HONORE DE BALZAC
Goriot baba ( le père Goriot),
Balzacın beni en çok etkilemiş romanlarından birisidir. Bu romanında
balzac, doğa ve eşyaların tasvirinde olduğu kadar insanların
karakter, amaç ve düşüncelerinin betimlenmesi ve analizinde de çok
usta ve titiz bir dehaya sahip olduğunu gösterir kanımca. Zaten
goriot baba, balzacın la comédie humaine (insanlık komedyası) adını
verdiği büyük roman serisine ait bir eserdir. adından da
anlaşılabileceği gibi, balzacın bu seriyi yaratmasındaki kendince
yüce amaç, toplumun bütün kademelerinden gelen insanların halini
gerçekçi bir şekilde anlamaya ve anlatmaya çalışmaktir. belki de bu
nedenden ötürü balzaca, romanda realizmin öncüsü sıfatı uygun
görülmüştür. insan davranışlarının temelindeki belirleyici faktörler
ve ateşleyici güdülerin ne olduğunu ve bunların nasıl
açıklanabileceğini belli ki çok merak etmiştir balzac. insanlık
komedyası serisindeki sayısız insan karakterlerinin pek çoğuna
balzacın aynı serideki diğer romanlarında da sık sık
rastlanır. Dünya edebiyatının en önemli isimlerinden, kimilerine
göre roman sanatının zirvesi olan Honore de Balzac, Fransa’nın Tours
kentinde, 20 Mayıs 1799’da doğdu. Kendi kendini yetiştirerek memur
olan babası sayesinde iyi bir eğitim aldı. İki yıl hukuk okudu ve
bir avukatın yanında staja başladı. Ancak babasının bütün
ısrarlarına rağmen avukat olmayı istemiyordu Balzac. Paris’te
karşılaştığı entelektüel çevrelerin içine girmek ve yazar olmaktı
hayali. Önce bir oyun yazarak başladı edebiyata, bir yandan da
yayımcılık alanına adım attı. İkisinde de hüsrana uğradı Balzac.

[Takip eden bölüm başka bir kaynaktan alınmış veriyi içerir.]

(* ===== verification/RtlFmProps.v ===== *)
(** * The signal chain of the FM demodulator

    What the routines of [RtlFm.v] compute: the square window is a sum of consecutive samples
    however the stream is cut into buffers ([Boxcar]); the half-band filter in place is the one
    of its windows ([Fifth]); the integer arc tangent is in the right octant where it does not
    overflow ([Atan]); the rate of the dongle is one the library accepts ([Rates]);
    types and bounds hold along the whole chain ([Typed]). *)

From S2P Require Import Prelude Float I2c Usb TunerR82xx TunerFc TunerE4k TunerFc2580 Librtlsdr RtlFm.

(** ** The square window *)

Module Boxcar.
Import Fm.

(** Samples as they are in the arrays. *)
Definition interleave (l : list (Z * Z)) : list Z := flat_map (fun s => [s.1; s.2]) l.

(** The samples of a buffer of bytes are small. *)
Definition small (s : Z * Z) : Prop := -128 <= s.1 <= 128 /\ -128 <= s.2 <= 128.

(** The sums of consecutive groups of [ds] samples, [p] of them already in [r] and [j]; and what
    is left. *)
Fixpoint sums (ds p r j : Z) (l : list (Z * Z)) : list (Z * Z) * box :=
  match l with
  | [] => ([], mk_box r j p)
  | (x, y) :: l =>
      if p + 1 <? ds then sums ds (p + 1) (r + x) (j + y) l
      else let '(out, b) := sums ds 0 0 0 l in ((r + x, j + y) :: out, b)
  end.

(** The sums are those of [p] samples. *)
Definition box_ok (ds : Z) (b : box) : Prop :=
  0 <= prev_index b < ds /\ Z.abs (now_r b) <= 128 * prev_index b /\ Z.abs (now_j b) <= 128 * prev_index b.

Lemma sums_app ds p r j l k :
  sums ds p r j (l ++ k) =
  let '(o1, b1) := sums ds p r j l in let '(o2, b2) := sums ds (prev_index b1) (now_r b1) (now_j b1) k in (o1 ++ o2, b2).
Proof.
  revert p r j; induction l as [|[x y] l IH]; intros p r j; cbn [sums app].
  { cbn [prev_index now_r now_j]. by destruct (sums ds p r j k). }
  destruct (p + 1 <? ds); [apply IH|]. rewrite IH. destruct (sums ds 0 0 0 l) as [o1 b1].
  by destruct (sums ds (prev_index b1) (now_r b1) (now_j b1) k).
Qed.

Lemma sums_ok ds l : forall p r j, Forall small l -> box_ok ds (mk_box r j p) -> box_ok ds (sums ds p r j l).2.
Proof.
  induction l as [|[x y] l IH]; intros p r j Hl Hb; cbn [sums]; [done|]. apply Forall_cons_iff in Hl as [[Hx Hy] Hl].
  unfold box_ok in Hb. cbn [prev_index now_r now_j fst snd] in *. destruct (Z.ltb_spec (p + 1) ds).
  - apply IH; [done|]. unfold box_ok. cbn [prev_index now_r now_j]. lia.
  - assert (H0 : box_ok ds (mk_box 0 0 0)) by (unfold box_ok; cbn [prev_index now_r now_j]; lia).
    specialize (IH 0 0 0 Hl H0). by destruct (sums ds 0 0 0 l).
Qed.
(** An element that is an option: call by call. *)
Lemma cluster_runs chars : forall s p O N a q l need, chars <> [] -> shape s p O N [] (a :: q) -> nextchar s = Some chars ->
  onwards p O N a q -> cluster optstring chars = (l, need) ->
  let '(r, o, n) := element a q l need in runs s r (p :: (O ++ o) ++ N ++ n) (1 + zlen (O ++ o)).
Proof.
  induction chars as [|c more IH]; intros s p O N a q l need Hne Hs Hn Hon; [done|]. clear Hne.
  assert (Hlen : zlen (argv s) = optind s + 1 + zlen q /\ 1 <= optind s).
  { destruct Hs. rewrite sh_argv0, sh_optind0. unfold zlen. cbn [length app]. rewrite !length_app. cbn [length]. lia. }
  destruct Hlen as [Hlen Ho]. pose proof (zlen_nonneg q).
  assert (Hget := getopt_inside s c more (sh_init _ _ _ _ _ _ Hs) Ho Hn ltac:(lia)). unfold short_option in Hget. cbv zeta in Hget.
  (* an option without argument *)
  assert (Hgo : forall cc t, getopt false optstring s = Some (cc, t) -> cc <> -1 -> optarg t = None -> nextchar t = Some more ->
    moved s t (match more with [] => 1 | _ => 0 end) -> forall l' need', cluster optstring more = (l', need') ->
    let '(r, o, n) := element a q ((cc, None) :: l') need' in runs s r (p :: (O ++ o) ++ N ++ n) (1 + zlen (O ++ o))).
  { intros cc t Hg Hcc Ha Hnt Hm l' need' Hcl. rewrite <- Ha. destruct more as [|d more'].
    - injection Hcl as <- <-. eapply last_call; eauto.
    - pose proof (element_cons a q (cc, optarg t) l' need') as He.
      assert (St : shape t p O N [] (a :: q)) by (by eapply (moved_shape s)).
      pose proof (IH t p O N a q l' need' ltac:(done) St Hnt Hon Hcl) as Hr.
      destruct (element a q l' need') as [[r o] n]. rewrite He. by eapply runs_step. }
  assert (Hcases : cluster optstring (c :: more) = (l, need) -> my_index optstring c = None \/ c = 58 ->
    let '(r, o, n) := element a q l need in runs s r (p :: (O ++ o) ++ N ++ n) (1 + zlen (O ++ o))).
  { intros Hcl Hbad. cbn [cluster] in Hcl. destruct (cluster optstring more) as [l' need'] eqn:Em.
    assert (Hq : getopt false optstring s = Some (63, set_opt c (match more with [] => set_optind (optind s + 1) (set_next (Some more) (set_arg None s))
      | _ => set_next (Some more) (set_arg None s) end))).
    { rewrite Hget. destruct (my_index optstring c); [destruct Hbad as [?| ->]; [done|]|]; by destruct more. }
    assert ((l, need) = ((63, None) :: l', need')) as [= -> ->].
    { rewrite <- Hcl. destruct (my_index optstring c); [destruct Hbad as [?| ->]; done|done]. }
    apply (Hgo _ _ Hq); [done|by destruct more|by destruct more|destruct more; unfold moved; cbn; split_and!; done || lia|done]. }
  intros Hcl. destruct (my_index optstring c) as [temp|] eqn:Et; [|apply Hcases; auto].
  destruct (Z.eqb_spec c 58) as [->|Hc]; [apply Hcases; auto|]. clear Hcases.
  pose proof (my_index_in _ _ _ Hchars Et) as Hpos. assert (Hw : (rd temp 0 =? 87) && (rd temp 1 =? 59) = false).
  { rewrite (my_index_head _ _ _ Et). destruct (Z.eqb_spec c 87) as [->|]; [|done]. apply Z.eqb_neq. by apply HW. }
  rewrite Hw in Hget. cbn [cluster] in Hcl. rewrite Et in Hcl. destruct (Z.eqb_spec c 58); [done|].
  destruct (rd temp 1 =? 58).
  - destruct (rd temp 2 =? 58).
    + (* an optional argument *)
      injection Hcl as <- <-. destruct more as [|d more'];
        apply (last_call _ _ _ _ _ _ _ _ Hs Hon Hget); try lia; cbn; auto; unfold moved; cbn; split_and!; done || lia.
    + destruct more as [|d more'].
      * (* its argument is the next element *)
        injection Hcl as <- <-. destruct q as [|b q].
        -- unfold zlen in Hlen at 2. cbn [length] in Hlen. rewrite (proj2 (Z.eqb_eq _ _)) in Hget by (cbn; lia).
           apply (last_call _ _ _ _ _ _ _ _ Hs Hon Hget); [destruct (rd optstring 0 =? 58); lia|unfold moved; cbn; split_and!; done || lia|cbn; auto].
        -- assert (Hz : zlen (b :: q) = 1 + zlen q) by (unfold zlen; cbn [length]; lia). pose proof (zlen_nonneg q).
           rewrite (proj2 (Z.eqb_neq _ _)) in Hget by (cbn; lia).
           assert (Hb : arg (argv s) (optind s + 1) = b).
           { destruct Hs. unfold arg. rewrite sh_argv0, sh_optind0. change (p :: O ++ N ++ [] ++ a :: b :: q) with ((p :: O) ++ N ++ [a] ++ b :: q).
             rewrite !app_assoc.
             erewrite list_lookup_middle; [done|]. rewrite !length_app. unfold zlen. cbn [length]. lia. }
           apply (arg_call _ _ _ _ _ _ _ _ _ Hs Hon Hget); try lia; cbn; auto; [unfold moved; cbn; split_and!; done || lia|]. f_equal. exact Hb.
      * (* the rest of the element is its argument *)
        injection Hcl as <- <-. apply (last_call _ _ _ _ _ _ _ _ Hs Hon Hget); try lia; cbn; auto; unfold moved; cbn; split_and!; done || lia.
  - destruct (cluster optstring more) as [l' need'] eqn:Em. injection Hcl as <- <-.
    eapply Hgo; [exact Hget|lia|by destruct more|by destruct more|destruct more; unfold moved; cbn; split_and!; done || lia|done].
Qed.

Artık ticari başarısızlıkları hayatı boyunca yakasını hiç
bırakmayacaktı... Balzac, narsizme varan özgüveni ve kazanma
tutkusuyla, günde on dört saat aralıksız yazmaya başladı. Zaten
biriken borçlarını ödemesinin başka bir yolu da yoktu. Kendi adıyla
yayınladığı ilk romanı “Les Chouans”(Chouan’lar) ve yine aynı yıl
basılan “La Physiologie du marriage”(Evliliğin Fizyolojisi), ilgi
görünce, yazma tutkusu daha da arttı. Her zaman bir üyesi olmak
istediği Paris sosyetesi ile de tanışmıştı. 1829-1935 yıllarında
arasında, hem salonların değişmez bir siması oldu, hem de hiç
aksatmadan binlerce roman sayfası tamamladı. Bu arada imzası
gazetelere de yansımıştı. Ancak gazete sahipleri ve yayıncılarla
maddi nedenlerden dolayı hep gergin bir ilişkisi olmuş ve bir çok
romanında yayın dünyası patronlarını ve onların iktidarını sert bir
dille alaya almıştır. Siyaset sahnesinde kralcıların yanında
durmasına rağmen, bu çevrelerle de kötü olmuştur ilişkileri.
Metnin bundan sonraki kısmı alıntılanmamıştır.